▶ _WORK REQUEST_
Starting at the top of the data and ending with the line that holds "From Stdlib Require Import ZArith Lia.", transcribe each line exactly; include both ends.

Records excerpted from a collection
(* ===== verification/StorageManager.v ===== *)
(** * StorageManager: the registered data storages of
    [data_storage/data_storage_manager.cc]

    [DataStorageManager] keeps the storage backends the bytes of the cache
    live in, by unique name. What a backend does with bytes (files, remote
    memory) is not in the source under [src/] or is I/O: the operations of a
    backend are the parameters [bk_*], over a state [W] of the outside world.
    A registered backend is its configuration and whether it is available. *)

From stdpp Require Import base gmap sets list strings sorting.
From Stdlib Require Import ZArith Lia.
From S2P Require Import Prelude StandardUri MetaTypes.

Local Open Scope Z_scope.

(** ** Configuration *)

(** The classes derived from [StorageSpec], with their members. *)
Inductive StorageSpec :=
  | ThreeFSStorageSpec (cluster_name mountpoint root_dir : string) (key_count_per_file : Z) (touch_file_when_create : bool)
  | VcnsThreeFSStorageSpec (cluster_name mountpoint root_dir : string) (key_count_per_file : Z)
      (touch_file_when_create : bool) (remote_host : string) (remote_port : Z) (meta_storage_uri : string)
  | MooncakeStorageSpec (local_hostname metadata_connstring protocol rdma_device master_server_entry : string)
  | TairMemPoolStorageSpec (domain : string) (timeout : Z) (service_discovery_url cluster_name : string) (media_type : Z)
  | NfsStorageSpec (root_path : string) (key_count_per_file : Z)
  | DummyStorageSpec (root_path : string) (key_count_per_file : Z)
  | EventReportStorageSpec (heartbeat_timeout_ms cleanup_grace_ms liveness_check_interval_ms
      snapshot_min_interval_ms snapshot_delta_drain_timeout_ms : Z).

#[global] Instance StorageSpec_eq_dec : EqDecision StorageSpec.
Proof. solve_decision. Defined.

(** [storage_spec_] is a pointer. *)
Record StorageConfig := mkStorageConfig {
  type_ : DataStorageType;
  global_unique_name_ : string;
  storage_spec_ : option StorageSpec;
  check_storage_available_when_open_ : bool;
  is_available_ : bool;
}.

(** The media type of a [TairMemPoolStorageSpec], [None] for the other specs. *)
Definition media_type_ (c : StorageConfig) : option Z :=
  match storage_spec_ c with
  | Some (TairMemPoolStorageSpec _ _ _ _ media_type) => Some media_type
  | _ => None
  end.

#[global] Instance StorageConfig_eq_dec : EqDecision StorageConfig.
Proof. solve_decision. Defined.

Definition set_is_available (a : bool) (c : StorageConfig) : StorageConfig :=
  mkStorageConfig (type_ c) (global_unique_name_ c) (storage_spec_ c) (check_storage_available_when_open_ c) a.

Record DataStorageBackend := mkBackend { config_ : StorageConfig; available_ : bool }.

#[global] Instance DataStorageBackend_eq_dec : EqDecision DataStorageBackend.
Proof. solve_decision. Defined.

Definition GetStorageConfig (b : DataStorageBackend) : StorageConfig := config_ b.
Definition GetType (b : DataStorageBackend) : DataStorageType := type_ (config_ b).
Definition Available (b : DataStorageBackend) : bool := available_ b.
Definition SetAvailable (a : bool) (b : DataStorageBackend) : DataStorageBackend := mkBackend (config_ b) a.

(** [storage_map_]. *)
Abbreviation DataStorageManager := (gmap string DataStorageBackend).

(** ** What the manager knows *)

Definition GetAllStorageNames (m : DataStorageManager) : list string := (sorted_entries m).*1.

Definition GetAvailableStorages (m : DataStorageManager) : list DataStorageBackend :=
  filter (fun b => Available b = true) (sorted_entries m).*2.

Definition ListStorageConfig (m : DataStorageManager) : list StorageConfig :=
  GetStorageConfig <$> (sorted_entries m).*2.

Definition GetDataStorageBackend (name : string) (m : DataStorageManager) : option DataStorageBackend :=
  m !! name.

Definition set_storage (a : bool) (name : string) (m : DataStorageManager) : ErrorCode * DataStorageManager :=
  match m !! name with
  | None => (EC_NOENT, m)
  | Some b => (EC_OK, <[name := SetAvailable a b]> m)
  end.

Definition EnableStorage := set_storage true.
Definition DisableStorage := set_storage false.

Section manager.
(** Which types the build can create a backend for ([CreateStorageBackend]
    with its conditional cases). *)
Variable with_vcns with_mooncake : bool.
(** [DoOpen] and [Close] of the backend. An opened backend is available. *)
Variable bk_Open bk_Close : StorageConfig -> ErrorCode.

Definition CreateStorageBackend (type : DataStorageType) : bool :=
  match type with
  | DATA_STORAGE_TYPE_VCNS_HF3FS => with_vcns
  | DATA_STORAGE_TYPE_MOONCAKE => with_mooncake
  | DATA_STORAGE_TYPE_UNKNOWN => false
  | _ => true
  end.

Definition RegisterStorage (name : string) (c : StorageConfig) (m : DataStorageManager)
    : ErrorCode * DataStorageManager :=
  match m !! name with
  | Some _ => (EC_EXIST, m)
  | None =>
      if negb (CreateStorageBackend (type_ c)) then (EC_ERROR, m)
      else
        let ec := bk_Open c in
        if bool_decide (ec <> EC_OK) then (ec, m) else (ec, <[name := mkBackend c true]> m)
  end.

Definition UnRegisterStorage (name : string) (m : DataStorageManager) : ErrorCode * DataStorageManager :=
  match m !! name with
  | None => (EC_NOENT, m)
  | Some b =>
      let ec := bk_Close (config_ b) in
      if bool_decide (ec <> EC_OK) then (ec, m) else (ec, delete name m)
  end.

(** The code of the last backend that fails to close. *)
Definition DoCleanup (m : DataStorageManager) : ErrorCode * DataStorageManager :=
  (foldl (fun result b =>
            let ec := bk_Close (config_ b) in if bool_decide (ec <> EC_OK) then ec else result)
     EC_OK (sorted_entries m).*2, ∅).

Lemma RegisterStorage_ok name c m m' :
  RegisterStorage name c m = (EC_OK, m') ->
  m !! name = None /\ CreateStorageBackend (type_ c) = true /\ bk_Open c = EC_OK /\
  m' = <[name := mkBackend c true]> m.
Proof.
  unfold RegisterStorage. destruct (m !! name); [done|].
  destruct (CreateStorageBackend _) eqn:E; simpl; [|done]. case_bool_decide; intros; simplify_eq; auto.
Qed.

Lemma RegisterStorage_new name c m :
  m !! name = None -> CreateStorageBackend (type_ c) = true -> bk_Open c = EC_OK ->
  RegisterStorage name c m = (EC_OK, <[name := mkBackend c true]> m).
Proof. intros Hn Hc Ho. unfold RegisterStorage. by rewrite Hn, Hc, Ho. Qed.

Lemma UnRegisterStorage_ok name m m' :
  UnRegisterStorage name m = (EC_OK, m') -> is_Some (m !! name) /\ m' = delete name m.
Proof.
  unfold UnRegisterStorage. destruct (m !! name) eqn:E; [|done]. case_bool_decide; intros; simplify_eq; eauto.
Qed.
End manager.

Lemma set_storage_ok a name m m' :
  set_storage a name m = (EC_OK, m') -> exists b, m !! name = Some b /\ m' = <[name := SetAvailable a b]> m.
Proof. unfold set_storage. destruct (m !! name) as [b|]; intros; simplify_eq; eauto. Qed.

Lemma elem_of_available b m :
  b ∈ GetAvailableStorages m <-> Available b = true /\ exists name, m !! name = Some b.
Proof.
  unfold GetAvailableStorages. rewrite list_elem_of_filter, list_elem_of_fmap. split.
  - intros (? & [k b'] & -> & H%elem_of_sorted_entries). eauto.
  - intros (? & k & Hk). split; [done|]. exists (k, b). by rewrite elem_of_sorted_entries.
Qed.

(** ** The operations on bytes *)

Section bytes.
Context {W : Type}.
Variable bk_Create : DataStorageBackend -> list string -> Z -> W -> list (ErrorCode * StandardUri) * W.
Variable bk_Delete : DataStorageBackend -> list StandardUri -> W -> list ErrorCode * W.
Variable bk_Copy : DataStorageBackend -> list StandardUri -> list StandardUri -> W -> list ErrorCode * W.
Variable bk_Exist bk_MightExist : DataStorageBackend -> list StandardUri -> W -> list bool.
Variable bk_Lock bk_UnLock : DataStorageBackend -> list StandardUri -> W -> list ErrorCode * W.

Definition SetHostName (name : string) (u : StandardUri) : StandardUri :=
  mkStandardUri (protocol_ u) (user_info_ u) (chars_of name) (port_ u) (path_ u) (params_ u).

Definition Create (m : DataStorageManager) (unique_name : string) (keys : list string) (size_per_key : Z)
    (w : W) : list (ErrorCode * StandardUri) * W :=
  match m !! unique_name with
  | None => ([], w)
  | Some b =>
      if negb (Available b) then (replicate (length keys) (EC_NOENT, empty_uri), w)
      else
        let '(res, w) := bk_Create b keys size_per_key w in
        ((fun '(ec, u) => if bool_decide (ec = EC_OK) then (ec, SetHostName unique_name u) else (ec, u)) <$> res, w)
  end.

Definition Delete (m : DataStorageManager) (unique_name : string) (uris : list StandardUri) (w : W)
    : list ErrorCode * W :=
  match uris with
  | [] => ([], w)
  | _ => match m !! unique_name with
         | None => ([], w)
         | Some b => bk_Delete b uris w
         end
  end.

Definition Copy (m : DataStorageManager) (unique_name : string) (src dst : list StandardUri) (w : W)
    : list ErrorCode * W :=
  if negb (length src =? length dst)%nat then (replicate (length src) EC_BADARGS, w)
  else match src with
       | [] => ([], w)
       | _ => match m !! unique_name with
              | None => (replicate (length src) EC_NOENT, w)
              | Some b => bk_Copy b src dst w
              end
       end.

Definition Exist (m : DataStorageManager) (unique_name : string) (uris : list StandardUri) (fastpath : bool)
    (w : W) : list bool :=
  match m !! unique_name with
  | None => []
  | Some b => if fastpath then bk_MightExist b uris w else bk_Exist b uris w
  end.

Definition Lock (m : DataStorageManager) (unique_name : string) (uris : list StandardUri) (w : W)
    : list ErrorCode * W :=
  match m !! unique_name with None => ([], w) | Some b => bk_Lock b uris w end.

Definition UnLock (m : DataStorageManager) (unique_name : string) (uris : list StandardUri) (w : W)
    : list ErrorCode * W :=
  match m !! unique_name with None => ([], w) | Some b => bk_UnLock b uris w end.

(** A disabled storage accepts no new data: its backend is not called. *)
Lemma Create_disabled m name keys sz w b :
  m !! name = Some b ->
  Create (set_storage false name m).2 name keys sz w = (replicate (length keys) (EC_NOENT, empty_uri), w).
Proof.
  intros Hb. unfold set_storage. rewrite Hb. simpl. unfold Create. by rewrite lookup_insert_eq.
Qed.

(** What is created names the storage it lives in. *)
Lemma Create_host m name keys sz w res w' i u :
  Create m name keys sz w = (res, w') -> res !! i = Some (EC_OK, u) -> hostname_ u = chars_of name.
Proof.
  unfold Create. destruct (m !! name) as [b|]; [|by intros; simplify_eq].
  destruct (Available b); simpl.
  - destruct (bk_Create b keys sz w) as [r w1]. intros [= <- <-]. rewrite list_lookup_fmap.
    destruct (r !! i) as [[ec u']|]; simpl; [|done]. case_bool_decide; intros; simplify_eq; done.
  - intros [= <- <-]. rewrite lookup_replicate. intros [[= ] _].
Qed.
End bytes.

▶ _OUTPUT_
(* ===== verification/StorageManager.v ===== *)
(** * StorageManager: the registered data storages of
    [data_storage/data_storage_manager.cc]

    [DataStorageManager] keeps the storage backends the bytes of the cache
    live in, by unique name. What a backend does with bytes (files, remote
    memory) is not in the source under [src/] or is I/O: the operations of a
    backend are the parameters [bk_*], over a state [W] of the outside world.
    A registered backend is its configuration and whether it is available. *)

From stdpp Require Import base gmap sets list strings sorting.
From Stdlib Require Import ZArith Lia.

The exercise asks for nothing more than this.